Walk and Turn Test
The police officer will give the test in two phases:
First the officer directs the driver to stand heel-to-toe, arms down as he or she is listening to the test instructions. The driver is then ordered to take nine heel-to-toe steps in a line, either one that is real, such as a pavement crease, or an imaginary one. At the end of the 9 steps, they are instructed to turn, and take nine heel-to-toe steps back toward the officer. During the test the police officer is looking for any signs that the driver is struggling with the test.
Here are some of the things that an officer will be looking to catch you out on during the test:
- inability to balance during instructions
- starting the test too soon
- stopping while walking
- inability to touch heel to toe
- stepping out of the line
- using arms to balance
- loss of balance during the turn or turning the wrong way
- taking the wrong number of steps.
If an officer notes just two or more of these occurrences, he will now have probable cause to arrest you. Hence, they are designed to fail.
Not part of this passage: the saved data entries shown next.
(** ** State *)

Record GraceModeState := MkGrace {
  g_active : bool; g_started_at_iso : string; g_grace_days : Z; g_last_invariant_verify_iso : string; g_last_invariant_status : string }.
Definition default_grace : GraceModeState := MkGrace false "" 7 "" "".

(** A client: the endpoint it was made for, and [client._endpoint.host] where it
    has one *)
Record client := Client { cl_endpoint : string; cl_host : option string }.
(** The environment variable and the router's attributes *)
Record router := Router { ro_env : option string; ro_endpoint : string; ro_client : option client; ro_grace : GraceModeState }.

Inductive flip_status := flipped | cache_flush_required | legacy_partition_detected | dual_write_grace_active | flip_blocked.
Record EndpointFlipResult := MkFlip {
  fr_status : flip_status; fr_new_endpoint : string; fr_previous_endpoint : string;
  fr_grace_started_at_iso : string; fr_grace_remaining_days : Z }.

(** What the factory gives for an endpoint: the host of the new client *)
Definition made (endpoint : string) (created : res (option string)) : option client :=
  match created with Ok host => Some (Client endpoint host) | Raise _ => None end.

(** [_reload_endpoint] *)
Definition reload_endpoint (created : res (option string)) (r : router) : router :=
  let endpoint := default "" (ro_env r) in
  Router (ro_env r) endpoint (if String.eqb endpoint "" then None else made endpoint created) (ro_grace r).

Section grace.
Context (str_other : pyval → string).

(** [bool(v)], [str(v)] of what YAML gives *)
Definition py_truth (v : pyval) : bool :=
  match v with
  | PNone | PBool false | PStr "" | PList [] | PDict [] => false
  | PInt z => negb (z =? 0)
  | PDec d => negb (coef d =? 0)
  | _ => true
  end.
Definition replace_T (s : string) : string := String.substring 0 10 s +:+ " " +:+ String.substring 11 (String.length s) s.
Definition py_str (v : pyval) : string :=
  match v with
  | PStr s => s
  | PInt z => int_text z
  | PBool b => if b then "True" else "False"
  | PNone => "None"
  | PDatetime us => replace_T (iso_time us)
  | v => str_other v
  end.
Even a stone-cold sober person would have trouble performing this test, if for example they happened to have bad balance, be significantly overweight, be particularly nervous or anxious over the fact they are being observed by a police officer, be extremely fatigued, were wearing shoes that made it difficult to touch heel to toe, the road was uneven, and so on.
A good DUI/DWI attorney will be able to challenge the results of a walk-and-turn test in court based on some or all of these factors.